What to Look for Beyond the Accreditation Certificate
Accreditation is a floor, not a ceiling. These factors predict outcomes better than accreditation status alone:
Surgeon annual volume. The ASMBS recommends at least 50 bariatric procedures per year per surgeon as a minimum competency threshold. Higher-volume surgeons (100+ annually) consistently show better outcomes in published data.
Program-level data. Ask the program for their specific complication rates, leak rates, and 30-day readmission rates. MBSAQIP tracks this data — accredited programs can provide it. If they won’t share it, that’s informative.
Revision capability. Does the program handle complications in-house, or will you be transferred to another facility? A program that manages its own complications produces better rescue outcomes.
Multidisciplinary team. Verify the program includes dietitian support, behavioral health, and bariatric medicine for post-op management — not just the surgical team.
Insurance Requirements for Accreditation
Many commercial insurers specifically require MBSAQIP accreditation as a condition of coverage. This is written into the policy benefit language — not a guideline, but a hard requirement.
Major insurers with explicit MBSAQIP requirements (verify your specific plan):
- UnitedHealthcare
- Aetna
- Cigna
- Blue Cross Blue Shield (most regional plans)
- Anthem
- Humana (some plans)
Medicare doesn’t directly require MBSAQIP accreditation — Medicare has its own national coverage determination that allows bariatric surgery at approved facilities, which has overlapping but not identical criteria.

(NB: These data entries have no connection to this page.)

(* ===== verification/Libfdt.v ===== *)
(** Constants and accessors of the flattened device tree: [fdt.h], the macros
    and inline functions of [libfdt.h], and [libfdt_internal.h]. A pointer
    into the blob is an address, and NULL is [None]. *)
From S2P Require Import Prelude Monad Memory.

(** ** fdt.h *)

Definition FDT_MAGIC : Z := 0xd00dfeed.
Definition FDT_TAGSIZE : Z := 4.
Definition FDT_BEGIN_NODE : Z := 1.
Definition FDT_END_NODE : Z := 2.
Definition FDT_PROP : Z := 3.
Definition FDT_NOP : Z := 4.
Definition FDT_END : Z := 9.

Definition FDT_V1_SIZE : Z := 7 * 4.
Definition FDT_V2_SIZE : Z := FDT_V1_SIZE + 4.
Definition FDT_V3_SIZE : Z := FDT_V2_SIZE + 4.
Definition FDT_V16_SIZE : Z := FDT_V3_SIZE.
Definition FDT_V17_SIZE : Z := FDT_V16_SIZE + 4.

(** The fields of [struct fdt_header], by their offsets. *)
Inductive fdt_header_field :=
| f_magic | f_totalsize | f_off_dt_struct | f_off_dt_strings | f_off_mem_rsvmap
| f_version | f_last_comp_version | f_boot_cpuid_phys | f_size_dt_strings
| f_size_dt_struct.

Definition field_off (f : fdt_header_field) : Z :=
  match f with
  | f_magic => 0
  | f_totalsize => 4
  | f_off_dt_struct => 8
  | f_off_dt_strings => 12
  | f_off_mem_rsvmap => 16
  | f_version => 20
  | f_last_comp_version => 24
  | f_boot_cpuid_phys => 28
  | f_size_dt_strings => 32
  | f_size_dt_struct => 36
  end.

Definition sizeof_fdt_header : Z := 40.

(** [struct fdt_reserve_entry]: address, size. *)
Definition sizeof_fdt_reserve_entry : Z := 16.
Definition re_address (re : Z) : Z := re.
Definition re_size (re : Z) : Z := re + 8.

(** [struct fdt_node_header]: tag, name. *)
Definition sizeof_fdt_node_header : Z := 4.
Definition nh_tag (nh : Z) : Z := nh.
Definition nh_name (nh : Z) : Z := nh + 4.

(** [struct fdt_property]: tag, len, nameoff, data. *)
Definition sizeof_fdt_property : Z := 12.
Definition prop_tag (p : Z) : Z := p.
Definition prop_len (p : Z) : Z := p + 4.
Definition prop_nameoff (p : Z) : Z := p + 8.
Definition prop_data (p : Z) : Z := p + 12.

(** ** libfdt.h *)

Definition FDT_FIRST_SUPPORTED_VERSION : Z := 0x02.
Definition FDT_LAST_COMPATIBLE_VERSION : Z := 0x10.
Definition FDT_LAST_SUPPORTED_VERSION : Z := 0x11.

Definition FDT_ERR_NOTFOUND : Z := 1.
Definition FDT_ERR_EXISTS : Z := 2.
Definition FDT_ERR_NOSPACE : Z := 3.
Definition FDT_ERR_BADOFFSET : Z := 4.
Definition FDT_ERR_BADPATH : Z := 5.
Definition FDT_ERR_BADPHANDLE : Z := 6.
Definition FDT_ERR_BADSTATE : Z := 7.
Definition FDT_ERR_TRUNCATED : Z := 8.
Definition FDT_ERR_BADMAGIC : Z := 9.
Definition FDT_ERR_BADVERSION : Z := 10.
Definition FDT_ERR_BADSTRUCTURE : Z := 11.
Definition FDT_ERR_BADLAYOUT : Z := 12.
Definition FDT_ERR_INTERNAL : Z := 13.
Definition FDT_ERR_BADNCELLS : Z := 14.
Definition FDT_ERR_BADVALUE : Z := 15.
Definition FDT_ERR_BADOVERLAY : Z := 16.
Definition FDT_ERR_NOPHANDLES : Z := 17.
Definition FDT_ERR_BADFLAGS : Z := 18.
Definition FDT_ERR_ALIGNMENT : Z := 19.
Definition FDT_ERR_MAX : Z := 19.

Definition FDT_MAX_PHANDLE : Z := 0xfffffffe.
Definition FDT_MAX_NCELLS : Z := 4.
Definition FDT_CREATE_FLAG_NO_NAME_DEDUP : Z := 0x1.
Definition FDT_CREATE_FLAGS_ALL : Z := FDT_CREATE_FLAG_NO_NAME_DEDUP.

Definition fdt32_ld (m : mem) (p : Z) : res Z := ld32 m p.
Definition fdt64_ld (m : mem) (p : Z) : res Z := ld64 m p.
Definition fdt32_st (m : mem) (p value : Z) : res mem := st32 m p value.
Definition fdt64_st (m : mem) (p value : Z) : res mem := st64 m p value.

Definition fdt_get_header (m : mem) (fdt : Z) (f : fdt_header_field) : res Z :=
  fdt32_ld m (fdt + field_off f).
Definition fdt_magic m fdt := fdt_get_header m fdt f_magic.
Definition fdt_totalsize m fdt := fdt_get_header m fdt f_totalsize.
Definition fdt_off_dt_struct m fdt := fdt_get_header m fdt f_off_dt_struct.
Definition fdt_off_dt_strings m fdt := fdt_get_header m fdt f_off_dt_strings.
Definition fdt_off_mem_rsvmap m fdt := fdt_get_header m fdt f_off_mem_rsvmap.
Definition fdt_version m fdt := fdt_get_header m fdt f_version.
Definition fdt_last_comp_version m fdt := fdt_get_header m fdt f_last_comp_version.
Definition fdt_boot_cpuid_phys m fdt := fdt_get_header m fdt f_boot_cpuid_phys.
Definition fdt_size_dt_strings m fdt := fdt_get_header m fdt f_size_dt_strings.
Definition fdt_size_dt_struct m fdt := fdt_get_header m fdt f_size_dt_struct.

(** [fdth->name = cpu_to_fdt32(val)]: the word is stored big-endian. *)
Definition fdt_set_hdr_ (f : fdt_header_field) (m : mem) (fdt val : Z) : res mem :=
  st32 m (fdt + field_off f) val.
Definition fdt_set_magic := fdt_set_hdr_ f_magic.
Definition fdt_set_totalsize := fdt_set_hdr_ f_totalsize.
Definition fdt_set_off_dt_struct := fdt_set_hdr_ f_off_dt_struct.
Definition fdt_set_off_dt_strings := fdt_set_hdr_ f_off_dt_strings.
Definition fdt_set_off_mem_rsvmap := fdt_set_hdr_ f_off_mem_rsvmap.
Definition fdt_set_version := fdt_set_hdr_ f_version.
Definition fdt_set_last_comp_version := fdt_set_hdr_ f_last_comp_version.
Definition fdt_set_boot_cpuid_phys := fdt_set_hdr_ f_boot_cpuid_phys.
Definition fdt_set_size_dt_strings := fdt_set_hdr_ f_size_dt_strings.
Definition fdt_set_size_dt_struct := fdt_set_hdr_ f_size_dt_struct.

(** ** libfdt_internal.h *)

Definition FDT_ALIGN (x a : Z) : Z := align_up x a.
Definition FDT_TAGALIGN (x : Z) : Z := FDT_ALIGN x FDT_TAGSIZE.

(** [~FDT_MAGIC] *)
Definition FDT_SW_MAGIC : Z := 0x2ff20112.

Definition FDT_ASSUME_MASK : Z := 0.

Definition ASSUME_PERFECT : Z := 0xff.
Definition ASSUME_VALID_DTB : Z := Z.shiftl 1 0.
Definition ASSUME_VALID_INPUT : Z := Z.shiftl 1 1.
Definition ASSUME_LATEST : Z := Z.shiftl 1 2.
Definition ASSUME_NO_ROLLBACK : Z := Z.shiftl 1 3.
Definition ASSUME_LIBFDT_ORDER : Z := Z.shiftl 1 4.
Definition ASSUME_LIBFDT_FLAWLESS : Z := Z.shiftl 1 5.

Definition can_assume (mask : Z) : bool := negb (Z.land FDT_ASSUME_MASK mask =? 0).

Definition fdt_offset_ptr_ (m : mem) (fdt offset : Z) : res Z :=
  let! off := fdt_off_dt_struct m fdt in
  Ret (fdt + off + offset).

Definition fdt_offset_ptr_w_ := fdt_offset_ptr_.

Definition fdt_mem_rsv_ (m : mem) (fdt n : Z) : res Z :=
  let! off := fdt_off_mem_rsvmap m fdt in
  Ret (fdt + off + n * sizeof_fdt_reserve_entry).

Definition fdt_mem_rsv_w_ := fdt_mem_rsv_.

Definition fdt32_ld_ (m : mem) (p : Z) : res Z := ld32 m p.
Definition fdt64_ld_ (m : mem) (p : Z) : res Z := ld64 m p.
Definition fdt32_to_cpu_at (m : mem) (p : Z) : res Z := ld32 m p.

(** [ilia] with the error codes and sizes unfolded. *)
Ltac elia :=
  unfold FDT_ERR_NOTFOUND, FDT_ERR_EXISTS, FDT_ERR_NOSPACE, FDT_ERR_BADOFFSET,
    FDT_ERR_BADPATH, FDT_ERR_BADPHANDLE, FDT_ERR_BADSTATE, FDT_ERR_TRUNCATED,
    FDT_ERR_BADMAGIC, FDT_ERR_BADVERSION, FDT_ERR_BADSTRUCTURE, FDT_ERR_BADLAYOUT,
    FDT_ERR_INTERNAL, FDT_ERR_BADNCELLS, FDT_ERR_BADVALUE, FDT_ERR_BADOVERLAY,
    FDT_ERR_NOPHANDLES, FDT_ERR_BADFLAGS, FDT_ERR_ALIGNMENT, FDT_TAGSIZE,
    sizeof_fdt_header, sizeof_fdt_reserve_entry, sizeof_fdt_property,
    sizeof_fdt_node_header in *; ilia.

If you choose a non-accredited facility and your policy requires accreditation, your claim can be denied in full. This is the main financial reason accreditation matters for insured patients — a denied claim at a non-accredited facility can leave you with a $20,000–$35,000 bill.
The Cost Premium Question
MBSAQIP Comprehensive Centers typically cost more than smaller non-accredited programs. The gap is usually $2,000–$8,000 in self-pay pricing. Why:
- Higher overhead for multidisciplinary teams, ICU capability, and program infrastructure
- Higher volume allows more competitive pricing in some markets (offsetting the premium)

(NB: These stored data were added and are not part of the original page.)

Lemma fdt_skip_name_wp E offset :
  0 <= offset < INT_MAX ->
  wp E (fdt_skip_name m fdt offset) (fun '(p, off) =>
    match p with
    | Some a =>
      a = saddr fdt h (off - 1) /\ offset < off /\ in_struct h (off - 1) 1 = true /\
      m !! a = Some x00 /\
      forall x, offset <= x < off - 1 -> m !! saddr fdt h x <> Some x00
    | None =>
      forall x, offset <= x -> in_struct h x 1 = true -> m !! saddr fdt h x <> Some x00
    end).
Proof using Hb.
  intros Ho. unfold fdt_skip_name.
  apply (wp_loop E (fun o => offset <= o < INT_MAX /\
    forall x, offset <= x < o -> m !! saddr fdt h x <> Some x00) (fun o => INT_MAX - o)).
  - split; [lia|]. intros; lia.
  - intros s [? _]. unfold loop_bound. ilia.
  - intros o [Hor Hno].
    rewrite (fdt_offset_ptr_eq _ _ _ _ _ Hh) by ilia. cbn [rbind].
    rewrite sint_small by ilia. cbn [rbind].
    destruct (in_struct h o 1) eqn:Hin.
    2:{ intros x Hx Hinx. apply Hno. split; [done|].
        destruct (Z.lt_ge_cases x o); [done|]. exfalso.
        apply in_struct_true in Hinx as (X1 & X2 & X3).
        assert (in_struct h o 1 = true) by (apply in_struct_true; lia). congruence. }
    destruct (in_struct_valid o 1 (saddr fdt h o) 1 Hin) with (i := 0) as [b Hb0];
      [unfold saddr; lia..|]. rewrite Z.add_0_r in Hb0.
    rewrite (ld8_at _ _ _ Hb0). cbn [rbind].
    apply in_struct_true in Hin as Hin'. destruct Hin' as (? & ? & ?).
    pose proof (blob_room _ _ _ Hb).
    case_bool_decide as Hz; cbn [wp].
    + subst b. replace (o + 1 - 1) with o by lia. split; [done|]. split; [lia|]. done.
    + split; [|lia]. split; [lia|]. intros x Hx.
      destruct (decide (x = o)) as [->|]; [congruence | apply Hno; lia].
Qed.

- Urban hospital systems often have higher facility fees than suburban or freestanding surgical centers
For insured patients, this premium may not matter — your insurer’s contracted rate with the facility determines your cost sharing, not the facility’s list price.
Finding an MBSAQIP-Accredited Program
The MBSAQIP program locator is available on the ACS website. Enter your zip code to find accredited centers near you, with their specific accreditation level.
When comparing programs, ask:
- What is your specific accreditation level (Comprehensive vs. Primary)?
- What is your annual procedure volume?
- Can you share your program’s 30-day complication and readmission rates?
- Is my surgeon credentialed through this program?
Bottom Line
MBSAQIP accreditation at a Comprehensive Center typically adds $2,000–$8,000 in facility costs — but it’s required by most major insurers and correlates with meaningfully better complication rates at high-volume centers. For insured patients, choosing a non-accredited facility risks full claim denial. For self-pay patients, the accreditation premium is worth it for complex cases, high BMI, or first-time procedures; Primary Center accreditation is sufficient for lower-complexity standard procedures. Accreditation is the institutional minimum — also verify your specific surgeon’s annual volume and program complication rates before committing.
Disclaimer: BariatricCostGuide provides cost data for educational purposes only. We are not a medical provider, insurance company, or financial advisor. All costs are estimates based on published data and vary by location, facility, surgeon, insurance plan, and individual health factors. Consult a board-certified bariatric surgeon and your insurance carrier for personalized medical and cost advice.